Capitalists are realizing the fundamental emptiness of capitalism. It's hard to have a sense of purpose when your entire life is spent making a number on a spreadsheet into a slightly larger number for the benefit of someone even more elite than you.



There's nothing inherent to capitalism that requires individuals to constantly be attempting to maximize wealth. And there are ways for a society to discourage such behavior, such as a very high tax rate on income over a certain amount (perhaps 90% on income over $1 million). That would change behavior after a certain point, without throwing out all of the optimizing benefits of capitalism in general.

Yes, the right wing will cry "socialism!", but that's simply not true. Capitalism is still the mechanism that decides winners and losers—there's just less incentive to "win" above a certain amount. At worst (if one considers capitalism as the end goal rather than the means to drive production), it's a hybrid of some sort.


I exist in a capitalist economy. I make a number on a spreadsheet a bit larger and then I go home and live a meaningful life using, in part, the money I've earned doing so. I'd be hard-pressed to do that under any other economic system that's ever been tried.


> I exist in a capitalist economy.

If you live in the modern developed world, you probably live in a mixed market economy that has incorporated many structures advocated by socialist critics of capitalism (in many places some straight out the Communist Manifesto), rather than an actually capitalist system.

And it's quite likely that, for those outside of the bourgeoisie—and even much of the petit bourgeoisie, as much as many critics of capitalism see them as class enemies—your ability to have a meaningful life outside of doing what is necessary to maintain your condition in the economic system is a direct result of the ways in which you do not live in a capitalist society.


OK, fine, I don't mind you negating my claim as long as you agree it also negates minikites's!


If this is your thesis you’ll have to explain how e.g. Communism totally did not have this problem.


Why? He never said anything at all about Communism or any other ideology being superior in particular. Looks a bit like you're itching for a fight that no one is actually giving to you.


To say that capitalism is empty doesn't necessarily mean you are anti-capitalist.

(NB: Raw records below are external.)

Lemma rr_slice_witness :
  exists st' block_start block_size,
    RRScheduler.iteration bump 150 MainProgram.rr0 = Some st' /\
    RRScheduler.log st' = [Ran 1 block_start block_size 150 150] /\
    RRScheduler.tasks st' = [mkTask 2 250 400 1; mkTask 1 200 150 1].
Proof.
  destruct rr_slice as [Hslice _].
  destruct (Hslice bump 150 MainProgram.rr0 (mkTask 1 200 300 1) [mkTask 2 250 400 1])
    as (st' & bs & bz & Hit & Hlog & _ & _ & Hpush & _).
  - lia.
  - reflexivity.
  - unfold Int.in_range, Int.INT_MIN, Int.INT_MAX. simpl. lia.
  - vm_compute. discriminate.
  - exists st', bs, bz. repeat split; [exact Hit | exact Hlog |].
    apply Hpush. simpl. lia.
Defined.

(** ** The shortest-job-first scheduler *)

Lemma StronglySorted_weaken {A : Type} (R R' : A -> A -> Prop) (l : list A) :
  (forall a b, R a b -> R' a b) -> StronglySorted R l -> StronglySorted R' l.
Proof.
  intros HR. induction 1 as [|x r Hr IH Hx]; constructor; trivial.
  eapply Forall_impl; [|exact Hx]. intros b. apply HR.
Qed.

Lemma stable_sort_is_std_sort : SJFScheduler.is_std_sort SJFScheduler.stable_sort.
Proof.
  intros l. unfold SJFScheduler.stable_sort. split.
  - apply sort_by_perm.
  - eapply StronglySorted_weaken; [|apply sort_by_sorted]. simpl. intros a b. lia.
Qed.

Section ShortestJobFirst.
Import MainAllocator SJFScheduler.

Variable sort : list RealTimeTask -> list RealTimeTask.
Variable new_node : node_allocator.

(** The loop visits each task of the vector once, in vector order. *)
Lemma sjf_visits_in_order (l : list RealTimeTask) (a : MemoryAllocator)
    (lg : list event) :
  map event_id (snd (fold_left (visit new_node) l (a, lg)))
  = map event_id lg ++ map id l.
Proof.
  revert a lg. induction l as [|task r IH]; intros a lg; simpl.
  - now rewrite app_nil_r.
  - unfold visit at 2. simpl.
    destruct (allocate a (memoryRequired task) (new_node (addresses a)))
      as [a1 block].
    destruct (Nat.eqb block nullptr).
    + rewrite IH, map_app, <- app_assoc. reflexivity.
    + destruct (resolve a1 block);
        rewrite IH, map_app, <- app_assoc; reflexivity.
Qed.

Lemma sjf_processTasks_tasks (st : state) :
  tasks (processTasks sort new_node st) = sort (tasks st).
Proof.
  unfold processTasks.
  now destruct (fold_left (visit new_node) (sort (tasks st)) (allocator st, log st)).
Qed.

Lemma sjf_processTasks_serviced (st : state) :
  serviced (processTasks sort new_node st)
  = serviced st ++ map id (sort (tasks st)).
Proof.
  unfold serviced, processTasks.
  pose proof (sjf_visits_in_order (sort (tasks st)) (allocator st) (log st)) as H.
  destruct (fold_left (visit new_node) (sort (tasks st)) (allocator st, log st)).
  exact H.
Qed.

Hypothesis sort_ok : is_std_sort sort.

Lemma sjf_sorted (l : list RealTimeTask) :
  StronglySorted (fun a b => executionTime a <= executionTime b) (sort l).
Proof.
  eapply StronglySorted_weaken; [|apply sort_ok]. simpl. intros a b. lia.
Qed.

(** Two tasks with different execution times come out shortest first,
    whatever the order they were added in. *)
Lemma sjf_sort_pair (t1 t2 : RealTimeTask) (l : list RealTimeTask) :
  executionTime t1 < executionTime t2 ->
  l = [t1; t2] \/ l = [t2; t1] ->
  sort l = [t1; t2].
Proof.
  intros Hlt Hl.
  apply (sorted_perm_unique executionTime).
  - repeat constructor. exact Hlt.
  - apply sjf_sorted.
  - apply perm_trans with l; [apply Permutation_sym, sort_ok|].
    destruct Hl as [-> | ->]; [apply Permutation_refl | apply perm_swap].
Qed.

End ShortestJobFirst.

(** On the tasks of [main], and on any vector of at most 16 tasks with
    these execution times, libstdc++'s [std::sort] and the stable sort
    agree. *)
Lemma std_sort_main_program :
  SJFScheduler.std_sort MainProgram.sjf_tasks
  = SJFScheduler.stable_sort MainProgram.sjf_tasks.
Proof. reflexivity. Qed.

(** Tasks that all have the same execution time are in ascending
    order however they are arranged. *)
Lemma equal_times_sorted (t : Z) (l : list RealTimeTask) :
  Forall (fun x => executionTime x = t) l ->
  StronglySorted (fun a b => ~ executionTime b < executionTime a) l.
Proof.
  induction 1 as [|x r Hx Hr IH]; constructor; trivial.
  eapply Forall_impl; [|exact Hr]. intros b Hb. simpl in Hb. lia.
Qed.

Lemma tie_scenario_permutation :
  Permutation TieScenario.equal_tasks
    (SJFScheduler.std_sort TieScenario.equal_tasks).
Proof.
  apply NoDup_Permutation_bis.
  - vm_compute. repeat (constructor; [simpl; intuition discriminate|]).
    constructor.
  - vm_compute. lia.
  - vm_compute. intros x Hx.
    repeat (destruct Hx as [<- | Hx]; [auto 20|]). destruct Hx.
Qed.

(** C7, as stated, fails: [processTasks] calls [std::sort], which does
    not keep elements that compare equal in their order.  Seventeen
    tasks of execution time 200 are added in the order 1, 2, ..., 17.
    The vector has more than 16 elements, so libstdc++'s sort partitions
    it once around a median of three, and the tasks are serviced in the
    order 9, 17, 16, ..., 10, 1, 8, 7, ..., 2: task 9 is serviced before
    task 1, which was inserted first and has the same execution time.
    That order is a result [std::sort] may give: it is a permutation of
    the tasks, in ascending execution time. *)
Lemma sjf_tie_order_counterexample :
  map id TieScenario.equal_tasks
  = [1; 2; 3; 4; 5; 6; 7; 8; 9; 10; 11; 12; 13; 14; 15; 16; 17] /\
  Forall (fun t => executionTime t = 200) TieScenario.equal_tasks /\
  SJFScheduler.serviced
    (SJFScheduler.processTasks SJFScheduler.std_sort bump TieScenario.st0)
  = [9; 17; 16; 15; 14; 13; 12; 11; 10; 1; 8; 7; 6; 5; 4; 3; 2] /\
  Permutation TieScenario.equal_tasks
    (SJFScheduler.std_sort TieScenario.equal_tasks) /\
  StronglySorted (fun a b => ~ executionTime b < executionTime a)
    (SJFScheduler.std_sort TieScenario.equal_tasks).
Proof.
  assert (Hall : Forall (fun t => executionTime t = 200) TieScenario.equal_tasks)
    by repeat constructor.
  split; [reflexivity|]. split; [exact Hall|].
  split; [vm_compute; reflexivity|]. split.
  - exact tie_scenario_permutation.
  - apply (equal_times_sorted 200).
    eapply Permutation_Forall; [exact tie_scenario_permutation | exact Hall].
Qed.
(** Number of runs of the auto-activation effect so far. *)
Definition isAutoRun (e : EffectRun) : bool :=
  match e with AutoActivate _ => true | SyncOpen _ => false end.

Definition autoRuns (c : Controller) : nat :=
  length (List.filter isAutoRun (effectLog c)).

(** Some cell holds [true]. *)
Definition anyOpen (f : Flags) : bool :=
  existsb (fun p => flagOf p f) allPanels.

(** The cells with exactly the cell of [p] set. *)
Definition only (p : Panel) : Flags :=
  mkFlags (bool_decide (p = SEARCH)) (bool_decide (p = RCMD))
    (bool_decide (p = POS_PREDICTIONS)) (bool_decide (p = POS_ELEMENTS))
    (bool_decide (p = DISAGREE_ELEMENTS)) (bool_decide (p = SUSPICIOUS_ELEMENTS))
    (bool_decide (p = CONTRADICTIVE_ELEMENTS)).

(** The state the controller rests in between events. *)
Definition quiet (c : Controller) : Prop :=
  lengthDeps c = Some (queueLength c) /\ flagDeps c = Some (flags c).

(** [isOpen] holds the disjunction of the cells as last listed in the
    dependency array of the second effect. *)
Definition openSynced (c : Controller) : Prop :=
  match flagDeps c with
  | None => True
  | Some f => isOpen c = anyOpen f
  end.

(** The invariant of every state reached from a mount. *)
Definition synced (c : Controller) : Prop :=
  quiet c /\ isOpen c = anyOpen (flags c).

End TogglePanel.

(** ** useSearchElement *)

Module SearchElement.

(** The actions of [DataSlice] the hook dispatches.  The thunk is always
    called with [switchStatus: 'switch']. *)
Inductive Action : Type :=
| setSearchedIndex (index : string)
| setIsDocLoaded (loaded : bool)
| setFocusedState (index : string)
| fetchCertainDocument (docid id : string).
(** * The client script of the daily arXiv digest (src/script.js)

    A shallow embedding of the pure part of the page script: the string
    helpers it calls, the loosely typed values it reads from the payload and
    from local storage, the normalisation layer, the persistence adapter
    (loading and saving), the derivation engine (filters and grouping), the
    read-list controller with its click handler, the preferences form, and
    the handlers of the display mode and of the source; with the keyword
    filter of the earlier variants of the script (src/unnamed).

    Conventions of the model.
    - A JavaScript string is a [string]: a sequence of code units, here the
      code units below 256 (ASCII and Latin-1).
    - A JavaScript number is a member of an abstract type with the operations
      the script uses ([JsNumbers]); every statement holds for every model of
      the numbers.  An instance on [option Z] runs the definitions on
      integer-valued inputs.
    - A value of unknown shape (a parsed payload, a stored entry, the argument
      of [String(...)]) is a [JsValue].
    - [String(v)] and [Number(v)] throw a [TypeError] on some values; a
      function that can throw returns an [option], [None] standing for the
      error, and a call of the read-list controller ends in an [Outcome]:
      it returns or throws, with the state at that time.
    - [Date.now()] and [String.prototype.localeCompare] are inputs of the
      functions that call them. *)

From Stdlib Require Import List String Ascii ZArith Lia Bool Permutation Sorted.
From Stdlib Require DecimalString.
From stdpp Require Import base option list strings gmap.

E.g. many people find their job fundamentally empty, and they find meaning elsewhere, for example in their family. But they don't quit their job- it enables them to enjoy their family. Similarly, you can view capitalism as a fundamentally empty, but extremely useful system that enables us to find meaning elsewhere.


I don't see how that follows but I'll answer anyway. One main difference is that the economic gains in a hypothetical alternate economic system could be distributed to you, your peers, and the needy in a more humane fashion instead of the majority of the gains concentrating to the elite.


What is this hypothetical system like, and how is it different from the ones that have been tried, whose proponents would describe in a way similar to what you just said, but have been shown to have the same emptiness problem you attribute to capitalism (as well as some others, like mass murder and economic collapse)?


Showing that system X has characteristic Y in no way requires showing that systems P, Q, R, S do not have characteristic Y. They may or may not.


No he doesn't. Invoking that Communism has problems does not magic away the problems that Capitalism currently has. The two don't bear any relationship.


It does in this case because it's the same problem in both systems.

He ascribed a problem to capitalism that is also a well-known problem of non-capitalism. The same thing happens in both places (actually worse under communism), so the blame is clearly misplaced.


False dichotomy much? The world isn't divided into some platonic form of "communism" and "capitalism." These are just labels we attach to a whole bunch of social and economic dynamics.


Names for colors or kinds of automobile are also just labels we attach to whole spectra of related things, but the words still have meaning and we are able to use them productively.


Responding to a comment like “this red color is agitating” with “you don’t get to complain about red unless you accept all the ways that yellow is bad” isn’t using terms productively.


is it capitalism or the fundamental emptiness of life?


Life isn't fundamentally empty. It's the philosophical underpinnings of profit-worship that make life seem empty.


Life is fundamentally empty. Unless you're religious: you live for a while then you die. Maybe you successfully procreated, and your descendants live until something gets them too.

Eventually climate change, or asteroids or supernova gets everyone left.


I don't see how being temporary means that a thing lacks meaning.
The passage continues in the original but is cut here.